Prompt: Among the lines below, list those containing the string "translation".

Stored items:
___
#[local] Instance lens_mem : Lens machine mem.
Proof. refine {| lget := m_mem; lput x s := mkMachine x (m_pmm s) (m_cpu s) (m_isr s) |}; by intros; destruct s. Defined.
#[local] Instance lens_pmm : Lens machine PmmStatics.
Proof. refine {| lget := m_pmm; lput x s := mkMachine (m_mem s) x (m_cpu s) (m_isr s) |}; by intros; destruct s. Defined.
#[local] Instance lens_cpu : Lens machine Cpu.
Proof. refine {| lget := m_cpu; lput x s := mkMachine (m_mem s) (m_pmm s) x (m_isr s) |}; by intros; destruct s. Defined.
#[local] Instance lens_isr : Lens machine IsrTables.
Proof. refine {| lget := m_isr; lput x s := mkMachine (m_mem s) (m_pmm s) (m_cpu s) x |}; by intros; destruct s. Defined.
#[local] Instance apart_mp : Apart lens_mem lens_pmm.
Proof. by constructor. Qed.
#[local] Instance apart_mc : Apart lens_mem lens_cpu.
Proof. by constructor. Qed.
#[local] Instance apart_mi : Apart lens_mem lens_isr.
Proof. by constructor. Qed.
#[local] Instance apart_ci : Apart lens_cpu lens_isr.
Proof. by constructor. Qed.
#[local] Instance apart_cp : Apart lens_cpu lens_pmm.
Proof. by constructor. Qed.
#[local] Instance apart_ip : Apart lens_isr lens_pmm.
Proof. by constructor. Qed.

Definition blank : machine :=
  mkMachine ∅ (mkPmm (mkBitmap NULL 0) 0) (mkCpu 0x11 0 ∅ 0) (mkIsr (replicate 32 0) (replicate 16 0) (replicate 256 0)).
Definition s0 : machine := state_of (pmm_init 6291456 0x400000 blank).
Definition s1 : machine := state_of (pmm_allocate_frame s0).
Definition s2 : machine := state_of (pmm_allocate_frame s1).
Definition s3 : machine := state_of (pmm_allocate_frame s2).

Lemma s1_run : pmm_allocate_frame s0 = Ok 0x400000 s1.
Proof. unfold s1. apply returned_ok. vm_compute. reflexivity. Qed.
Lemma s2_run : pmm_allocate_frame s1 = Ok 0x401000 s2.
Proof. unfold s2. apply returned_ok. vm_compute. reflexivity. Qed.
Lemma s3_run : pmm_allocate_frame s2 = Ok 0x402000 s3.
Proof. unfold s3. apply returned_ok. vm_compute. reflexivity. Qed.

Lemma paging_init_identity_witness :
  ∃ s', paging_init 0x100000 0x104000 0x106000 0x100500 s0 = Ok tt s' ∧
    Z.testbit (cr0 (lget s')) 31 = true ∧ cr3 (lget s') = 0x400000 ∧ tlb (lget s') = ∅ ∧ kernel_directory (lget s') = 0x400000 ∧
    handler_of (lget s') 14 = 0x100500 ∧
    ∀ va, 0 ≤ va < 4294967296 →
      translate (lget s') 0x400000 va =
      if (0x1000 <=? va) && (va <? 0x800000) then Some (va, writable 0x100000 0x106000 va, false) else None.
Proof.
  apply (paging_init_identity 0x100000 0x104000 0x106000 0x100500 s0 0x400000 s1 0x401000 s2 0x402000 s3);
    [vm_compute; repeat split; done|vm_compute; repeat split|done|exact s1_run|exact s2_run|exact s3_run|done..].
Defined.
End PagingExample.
___
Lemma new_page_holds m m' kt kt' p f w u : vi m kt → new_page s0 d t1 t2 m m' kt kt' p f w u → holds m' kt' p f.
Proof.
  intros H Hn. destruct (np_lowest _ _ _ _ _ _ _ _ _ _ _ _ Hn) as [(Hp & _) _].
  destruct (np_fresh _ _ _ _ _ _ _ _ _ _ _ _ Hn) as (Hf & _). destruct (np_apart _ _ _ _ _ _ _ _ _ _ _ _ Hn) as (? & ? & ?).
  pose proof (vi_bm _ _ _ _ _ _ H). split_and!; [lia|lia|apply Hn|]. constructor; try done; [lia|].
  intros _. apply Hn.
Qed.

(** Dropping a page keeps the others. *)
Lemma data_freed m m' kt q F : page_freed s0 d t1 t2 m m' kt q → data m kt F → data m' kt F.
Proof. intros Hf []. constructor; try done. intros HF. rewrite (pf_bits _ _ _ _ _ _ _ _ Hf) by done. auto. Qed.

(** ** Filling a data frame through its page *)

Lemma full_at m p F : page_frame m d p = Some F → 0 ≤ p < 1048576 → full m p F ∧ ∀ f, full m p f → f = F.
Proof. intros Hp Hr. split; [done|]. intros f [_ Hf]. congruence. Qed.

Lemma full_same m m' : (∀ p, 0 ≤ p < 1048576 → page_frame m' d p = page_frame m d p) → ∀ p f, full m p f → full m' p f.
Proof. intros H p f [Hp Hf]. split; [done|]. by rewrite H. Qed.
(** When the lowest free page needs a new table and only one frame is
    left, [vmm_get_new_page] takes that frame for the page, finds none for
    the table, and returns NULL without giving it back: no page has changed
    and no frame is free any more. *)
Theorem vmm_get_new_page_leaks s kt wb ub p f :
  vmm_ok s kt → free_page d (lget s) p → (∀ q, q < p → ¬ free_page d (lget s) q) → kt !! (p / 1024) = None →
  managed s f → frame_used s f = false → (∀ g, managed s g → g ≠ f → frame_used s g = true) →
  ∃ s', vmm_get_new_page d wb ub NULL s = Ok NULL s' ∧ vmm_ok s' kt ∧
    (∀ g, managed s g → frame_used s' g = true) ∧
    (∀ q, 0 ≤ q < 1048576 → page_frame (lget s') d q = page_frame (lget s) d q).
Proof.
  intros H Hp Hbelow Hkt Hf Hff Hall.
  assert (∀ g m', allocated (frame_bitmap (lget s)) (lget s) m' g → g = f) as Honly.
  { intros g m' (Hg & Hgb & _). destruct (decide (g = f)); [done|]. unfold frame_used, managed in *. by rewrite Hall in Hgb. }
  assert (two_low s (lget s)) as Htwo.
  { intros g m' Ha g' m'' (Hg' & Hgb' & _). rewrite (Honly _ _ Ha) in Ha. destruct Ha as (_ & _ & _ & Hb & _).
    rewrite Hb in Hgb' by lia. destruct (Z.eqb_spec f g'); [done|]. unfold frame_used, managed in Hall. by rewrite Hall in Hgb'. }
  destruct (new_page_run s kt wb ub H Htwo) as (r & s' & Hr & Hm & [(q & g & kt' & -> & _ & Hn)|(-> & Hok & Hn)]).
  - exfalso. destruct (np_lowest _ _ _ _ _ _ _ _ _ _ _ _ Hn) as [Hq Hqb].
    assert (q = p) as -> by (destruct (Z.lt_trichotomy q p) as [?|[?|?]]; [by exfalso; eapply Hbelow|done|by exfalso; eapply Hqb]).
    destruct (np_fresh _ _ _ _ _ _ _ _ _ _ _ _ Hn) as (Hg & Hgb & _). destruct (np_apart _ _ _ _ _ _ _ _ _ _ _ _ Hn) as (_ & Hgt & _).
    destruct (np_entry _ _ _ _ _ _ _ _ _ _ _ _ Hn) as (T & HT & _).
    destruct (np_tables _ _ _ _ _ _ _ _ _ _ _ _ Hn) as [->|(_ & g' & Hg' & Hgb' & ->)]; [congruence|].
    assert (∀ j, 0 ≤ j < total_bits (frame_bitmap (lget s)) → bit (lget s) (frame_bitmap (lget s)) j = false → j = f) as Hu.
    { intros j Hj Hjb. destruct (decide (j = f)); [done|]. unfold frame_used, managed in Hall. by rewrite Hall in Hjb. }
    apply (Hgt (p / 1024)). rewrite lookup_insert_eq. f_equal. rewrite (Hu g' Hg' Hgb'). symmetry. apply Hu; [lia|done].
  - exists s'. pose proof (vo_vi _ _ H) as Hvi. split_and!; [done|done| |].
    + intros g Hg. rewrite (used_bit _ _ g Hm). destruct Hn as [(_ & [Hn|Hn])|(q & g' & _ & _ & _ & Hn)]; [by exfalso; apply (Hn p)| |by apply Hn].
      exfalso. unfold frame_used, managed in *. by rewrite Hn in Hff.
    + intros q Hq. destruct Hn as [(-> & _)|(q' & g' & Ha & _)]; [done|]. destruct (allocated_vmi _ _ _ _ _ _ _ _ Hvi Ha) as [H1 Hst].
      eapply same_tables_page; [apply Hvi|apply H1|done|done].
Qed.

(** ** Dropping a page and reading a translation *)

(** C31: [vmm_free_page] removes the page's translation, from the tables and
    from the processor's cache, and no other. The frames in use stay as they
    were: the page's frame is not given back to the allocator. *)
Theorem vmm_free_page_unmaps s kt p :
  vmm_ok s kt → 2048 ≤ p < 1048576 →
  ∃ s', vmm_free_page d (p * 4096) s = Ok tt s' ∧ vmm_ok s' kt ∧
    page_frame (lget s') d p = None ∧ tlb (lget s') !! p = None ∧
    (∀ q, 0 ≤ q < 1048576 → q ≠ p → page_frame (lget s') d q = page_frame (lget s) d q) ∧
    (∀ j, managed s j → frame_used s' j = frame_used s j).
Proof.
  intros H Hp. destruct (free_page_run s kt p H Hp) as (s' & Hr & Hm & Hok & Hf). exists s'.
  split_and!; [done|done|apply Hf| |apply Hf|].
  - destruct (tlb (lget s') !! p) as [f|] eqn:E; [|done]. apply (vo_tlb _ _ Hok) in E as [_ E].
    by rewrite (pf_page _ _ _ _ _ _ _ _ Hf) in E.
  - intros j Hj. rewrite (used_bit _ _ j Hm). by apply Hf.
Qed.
___
Task solution:
(** ** Dropping a page and reading a translation *)
(** C31: [vmm_free_page] removes the page's translation, from the tables and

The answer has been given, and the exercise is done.